41 Modeling Mid-Tropospheric Hazards in Convective Thunderstorms For Future A-10 Storm Penetrating Aircraft Missions

Monday, 3 August 2015
Back Bay Ballroom (Sheraton Boston )
Jeffrey T. Wetter, South Dakota School of Mines and Technology, Rapid City, SD; and A. Detwiler and D. Kliche

The A-10 Storm Penetrating Aircraft will be able to collect in-situ data at altitudes of up to 10 km. In order to understand more about the nature of convective thunderstorms, more needs to be known about the cloud physics and dynamics occurring above 6.5 km, the highest altitude other research aircraft have been able to collect in-situ data.
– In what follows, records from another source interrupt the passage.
Lemma add_columns_ok thresholds st cnt names :
  counters_ok st cnt -> (forall n, index st !! n = None -> cnt n = 0) ->
  let '(st', cs) := add_columns thresholds st names in
  counters_ok st' cnt /\ (forall n, index st' !! n = None -> cnt n = 0) /\
  index st ⊆ index st' /\ Forall2 (column_ok thresholds st') names cs.
Proof.
  revert st. induction names as [|n names IH]; intros st Hok Hz; simpl; [by split_and!|].
  pose proof (add_column_ok thresholds st cnt n Hok Hz) as H1.
  destruct (add_column thresholds st n) as [st1 c]. destruct H1 as (Hok1 & Hz1 & Hs1 & Hc1).
  specialize (IH st1 Hok1 Hz1). destruct (add_columns thresholds st1 names) as [st2 cs].
  destruct IH as (Hok2 & Hz2 & Hs2 & Hcs). split_and!; try done; [by etrans|].
  constructor; [|done]. by eapply column_ok_mono.
Qed.

(** One cell adds one to the counter of its column's name. *)
Definition cell_delta (thresholds : Thresholds) (header : list string) (row : Row) (idx : nat) (n : string) : Z :=
  if counted thresholds n && (bool_decide (header !! idx = Some n) && cell_triggers thresholds n row idx)
  then 1 else 0.

Lemma count_cell_ok thresholds st cnt header columns row idx :
  counters_ok st cnt -> Forall2 (column_ok thresholds st) header columns ->
  counters_ok (MkCounters (count_cell row columns (detectors st) idx) (index st))
    (fun n => cnt n + cell_delta thresholds header row idx n).
Proof.
  intros Hok Hcols. pose proof (counters_ok_NoDup _ _ Hok) as Hnd. destruct Hok as [H1 H2].
  assert (forall ds : list DetectorCount, (forall j : nat, Name <$> ds !! j = Name <$> detectors st !! j) ->
    forall n i, index st !! n = Some i <-> Name <$> ds !! i = Some n) as Hidx.
  { intros ds Hds n i. by rewrite Hds. }
  assert ((forall n, cell_delta thresholds header row idx n = 0) ->
    counters_ok (MkCounters (detectors st) (index st))
      (fun n => cnt n + cell_delta thresholds header row idx n)) as Hsame.
  { intros Hz. split; simpl; [done|]. intros d Hd. rewrite Hz, Z.add_0_r. by apply H2. }
  unfold count_cell, cell_delta in *.
  destruct (columns !! idx) as [c|] eqn:Ec.
  2:{ apply Hsame. intros n. rewrite bool_decide_false; [by rewrite andb_false_r|].
      intros Hh. destruct (Forall2_lookup_l _ _ _ _ _ Hcols Hh) as (c & Hc & _). congruence. }
  destruct (Forall2_lookup_r _ _ _ _ _ Hcols Ec) as (name & Hh & Hc).
  unfold column_ok in Hc. destruct (counted thresholds name) eqn:Ecnt.
  2:{ rewrite Hc. apply Hsame. intros n. destruct (decide (n = name)) as [->|Hne]; [by rewrite Ecnt|].
      rewrite bool_decide_false by congruence. by rewrite andb_false_r. }
  destruct Hc as (i & Hslot & Hi & Hlim & Hkn). rewrite Hslot, Hlim, Hkn.
  fold (cell_triggers thresholds name row idx).
  destruct (cell_triggers thresholds name row idx) eqn:Et.
  2:{ apply Hsame. intros n. destruct (decide (n = name)) as [->|Hne]; [by rewrite Et, !andb_false_r|].
      rewrite bool_decide_false by congruence. by rewrite andb_false_r. }
  split; simpl.
  - apply Hidx. intros j. rewrite list_lookup_alter. case_decide as E; [subst j|done].
    by destruct (detectors st !! i).
  - intros d (j & Hj)%list_elem_of_lookup. rewrite list_lookup_alter in Hj.
    assert (Name <$> detectors st !! i = Some name) as Hname by by apply H1.
    case_decide as E; [subst j|].
    + destruct (detectors st !! i) as [d0|] eqn:Ed; simplify_eq/=.
      rewrite Ecnt, bool_decide_true, Et by done. simpl.
      f_equal. apply H2. by eapply list_elem_of_lookup_2.
    + assert (Name d <> name) as Hne.
      { intros Heq. apply E. symmetry. eapply (NoDup_lookup _ _ _ name Hnd);
          rewrite list_lookup_fmap; [|done]. rewrite Hj. simpl. by rewrite Heq. }
      rewrite bool_decide_false by congruence. rewrite andb_false_r, Z.add_0_r.
      apply H2. by eapply list_elem_of_lookup_2.
Qed.

Lemma counters_ok_ext st cnt cnt' : (forall n, cnt n = cnt' n) -> counters_ok st cnt -> counters_ok st cnt'.
Proof. intros Hext [H1 H2]. split; [done|]. intros d Hd. rewrite <- Hext. auto. Qed.

Lemma sum_filter_cons (p : nat -> bool) i l :
  Z.of_nat (length (List.filter p (i :: l))) = (if p i then 1 else 0) + Z.of_nat (length (List.filter p l)).
Proof. simpl. destruct (p i); simpl; lia. Qed.

Lemma count_row_ok thresholds st cnt header columns row :
  counters_ok st cnt -> Forall2 (column_ok thresholds st) header columns ->
  counters_ok (MkCounters (count_row columns (detectors st) row) (index st))
    (fun n => cnt n + if counted thresholds n then row_count thresholds n header row else 0).
Proof.
  intros Hok Hcols. unfold count_row, row_count. generalize (seq 0 (length (Values row))) as l. intros l.
  destruct st as [ds ix]. simpl in *. revert ds cnt Hok Hcols.
  induction l as [|i l IH]; intros ds cnt Hok Hcols.
  { simpl. eapply counters_ok_ext; [|exact Hok]. intros n. simpl. destruct (counted thresholds n); lia. }
  cbn [fold_left].
  pose proof (count_cell_ok thresholds _ cnt header columns row i Hok Hcols) as H1. simpl in H1.
  specialize (IH _ _ H1). eapply counters_ok_ext; [|apply IH].
  - intros n. cbv beta. unfold cell_delta. destruct (counted thresholds n); [|simpl; lia].
    rewrite sum_filter_cons. cbn [andb]. lia.
  - eapply Forall2_impl; [exact Hcols|]. by intros.
Qed.
(** A usable alarm, as the user guide describes it. *)
Definition usable (c : AlarmConfig) : Prop :=
  HasLimit c = true /\
  ac_Op c ∈ ["";"below"; "<"; "above"; ">"] /\
  (trim_space (ac_Command c) <> "" \/ ac_Webhook c <> "") /\
  (ac_Webhook c <> "" -> has_prefix "http://" (ac_Webhook c) || has_prefix "https://" (ac_Webhook c) = true) /\
  (ac_Code c <> "" -> ac_Counter c = "call_health") /\
  exists spec, mlookup (ac_Counter c) alarm_counters = Some spec /\
    (trim_space (ac_Filter c) <> "" -> filter_compiles (cs_scope spec) (trim_space (ac_Filter c)) = true).

Lemma parse_op_Some op d : (exists o, parse_op op d = Some o) <-> op ∈ ["";"below"; "<"; "above"; ">"].
Proof.
  unfold parse_op. split.
  - intros [o Ho]. revert Ho.
    repeat (case_match; [intros _|]); rewrite ?orb_true_iff, ?String.eqb_eq in *; [| | |done];
      set_solver.
  - intros H. repeat (apply elem_of_cons in H as [->|H]; [by eexists|]). by apply elem_of_nil in H.
Qed.

Lemma check_filter_Ok scope name counter f :
  (exists u, check_filter scope name counter f = Ok u) <-> (f <> "" -> filter_compiles scope f = true).
Proof.
  unfold check_filter, filter_compiles. destruct (String.eqb_spec f "") as [->|Hf].
  - split; [done|]. by exists tt.
  - split.
    + intros [u Hu] _. by destruct scope; try done; case_match.
    + intros H. specialize (H Hf). destruct scope; try done; case_match; try done; by eexists.
Qed.
(* ===== verification/Api.v ===== *)
(** The read API ([internal/api/app.go]): the handlers as functions of the
    request's query parameters, the state they read - registry, snapshot and
    database - and, for the track list, the control connection and the store
    they change.

    A panic of a handler is [None]; the HTTP server recovers it.  The text of
    an error is a parameter. *)

From S2P Require Import Prelude GoFloat GoStrings Values Model Json Rows Serialize Queries Csv Transport Stats Registry Store Writer WriterInv Workers.
From S2P Require Wav Pvqa.

(** * Requests and responses *)

(** [r.URL.Query()]: the parameters in order; [Get] reads the first. *)
Abbreviation params := (list (string * string)).

Definition qget (q : params) (key : string) : string := default "" (mlookup key q).

Inductive response :=
| RJson (status : Z) (body : json)
| RCsv (content filename : string)
| RWav (linkID wav : string).

Definition writeJSON (status : Z) (body : object) : response := RJson status (jobject body).
Definition httpError (status : Z) (detail : string) : response := writeJSON status [("detail", JString detail)].

Definition farFutureSeconds : Z := 2 ^ 40.

Definition queryIntOpt (q : params) (key : string) : option Z :=
  let v := qget q key in if String.eqb v "" then None else atoi v.

Definition queryFloatOpt (q : params) (key : string) : option float64 :=
  let v := qget q key in if String.eqb v "" then None else parse_float v.

Section api.
Context `{UnicodeTables} `{LocalZone} `{Engine} (error_text : query_error -> string).

Definition queryBool (q : params) (key : string) : bool :=
  existsb (String.eqb (to_lower (qget q key))) ["true"; "1"; "yes"; "on"].

Definition firstNonEmptyQ (q : params) (keys : list string) : string :=
  default "" (head (List.filter (fun v => negb (String.eqb v "")) (qget q <$> keys))).

Definition optOr (p : option Z) (def : Z) : Z := default def p.

(** * Dependencies *)

Record Deps := MkDeps {
  AgentID : string; AgentName : string;
  GoodMosThreshold : float64; SilenceRatioThreshold : float64; MaxStreams : Z; dep_Version : string;
  dep_Registry : option registry; dep_Snapshot : option snapshot; dep_Thresholds : Pvqa.Thresholds
}.

Definition envelope (d : Deps) : object := AgentEnvelope (AgentID d) (AgentName d).

Definition snapshotJSON (d : Deps) : option object :=
  s ← dep_Snapshot d; stats ← snapshot_Get s; Some (CoreStatsToJSON stats).

Definition activeCount (d : Deps) : Z := match dep_Registry d with None => 0 | Some r => ActiveCount r end.

Definition activeRecords (d : Deps) : list vmap :=
  match dep_Registry d with None => [] | Some r => SnapshotRecords r end.

(** * Plain handlers *)

(** A database error answers 503. *)
Definition or503 {A} (r : qres A) (k : A -> response) : response :=
  match r with Err e => httpError 503 (error_text e) | Ok a => k a end.

Definition instanceList : response :=
  or503 GetAgentList (fun rows =>
    RJson 200 (JArray ((fun r => jobject [("id", JString (getStr r "agent_id")); ("name", JString (getStr r "agent_name"))]) <$> rows))).

Definition serverStats (d : Deps) : response :=
  let body := [("id", JString (AgentID d)); ("name", JString (AgentName d))] in
  writeJSON 200 (jputs (default [] (snapshotJSON d)) body).

Definition version (d : Deps) : response := writeJSON 200 [("version", JString (dep_Version d))].

(** [now1] and [now2] are the clock at its two queries. *)
Definition summary (d : Deps) (now1 now2 : Z) : option response :=
  let snap := snapshotJSON d in
  let live := [("active_streams", JInt (activeCount d))] ++
              match dep_Registry d with
              | Some r => [("session_started", JInt (started r)); ("session_finished", JInt (finished r))]
              | None => []
              end in
  let body := envelope d ++
    [("core", jobject (default [] snap)); ("core_available", JBool (bool_decide (is_Some snap))); ("live", jobject live)] in
  oneH ← FindWidgetStats 3600 (GoodMosThreshold d) now1;
  match oneH with
  | Err e => Some (httpError 503 (error_text e))
  | Ok oneH =>
      dayH ← FindWidgetStats 86400 (GoodMosThreshold d) now2;
      Some (or503 dayH (fun dayH =>
        writeJSON 200 (body ++
          [("historical", jobject
             [("good_mos_threshold", JFloat (GoodMosThreshold d));
              ("1h", jobject (WidgetStatsToJSON oneH)); ("24h", jobject (WidgetStatsToJSON dayH))])])))
  end.

(** The paging of the SIP lists. *)
Definition page_limit (d : Deps) (q : params) : Z :=
  let limit := optOr (queryIntOpt q "limit") 0 in if limit <=? 0 then MaxStreams d else limit.
Definition page_offset (q : params) : Z :=
  let offset := optOr (queryIntOpt q "offset") 0 in if offset <? 0 then 0 else offset.

Definition CallHealthToJSON (h : option health) : json :=
  match h with
  | None => JNull
  | Some h => jobject [("timestamp", JInt (he_Timestamp h)); ("stream_count", JInt (he_StreamCount h));
                       ("warnings", JArray (Writer.warning_json <$> he_Warnings h))]
  end.
Definition ServeFile (url_path query name : string) : static_response :=
  if containsDotDot url_path then SBadRequest
  else if has_suffix "/index.html" url_path then localRedirect query "./"
  else SFile name.

(** [strings.TrimRight(s, "/")]. *)
Fixpoint trim_slashes (s : string) : string :=
  match s with
  | EmptyString => ""
  | String c s =>
      match trim_slashes s with
      | EmptyString => if Ascii.eqb c slash then "" else String c ""
      | t => String c t
      end
  end.

(** [safePrefixRe]: a slash, then only characters of paths. *)
Definition prefix_byte (c : ascii) : bool :=
  in_range 65 90 c || in_range 97 122 c || in_range 48 57 c ||
  (code c =? 46) || (code c =? 95) || (code c =? 126) || (code c =? 47) || (code c =? 45).

Definition safe_prefix (p : string) : bool :=
  match p with String c rest => Ascii.eqb c slash && str_forall prefix_byte rest | EmptyString => false end.

(** The text of the base element, for a given address. *)
Definition base_open : string := "<base href=" +:+ bytes [34].
Definition base_close : string := bytes [34] +:+ ">".
Definition base_element (href : string) : string := base_open +:+ href +:+ base_close.

(** A match of [baseHrefRe] at the front: what follows it. *)
Definition match_base (s : string) : option string :=
  if has_prefix base_open s then
    let rest := (span (fun c => negb (Ascii.eqb c dquote)) (str_drop (String.length base_open) s)).2 in
    if has_prefix base_close rest then Some (str_drop (String.length base_close) rest) else None
  else None.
To ensure proper aircraft operation at these altitudes, it is necessary to further study potential hazards such as turbulence, icing, and hail in various types of convective storms. One supercell thunderstorm has been simulated that developed in conditions observed over central Arkansas on the evening of April 27th, 2014 and its output is analyzed in the Grid Analysis Display System (GrADS) with particular attention paid to the storm evolution and areas of maximum updraft. Preliminary results for this thunderstorm show peak updraft strengths increasing with altitude up to 11 km, with cloud liquid water contents of 1 g m^(-3) observed up to 9 km in some instances. A method for converting turbulent kinetic energy to eddy dissipation rate was used to better understand the quantification of turbulence as it relates to pilot reports of turbulence. It will be shown that the choice of cloud parameterization schemes influences the results of the simulation, and further sensitivity tests and research into estimated hail sizes are underway.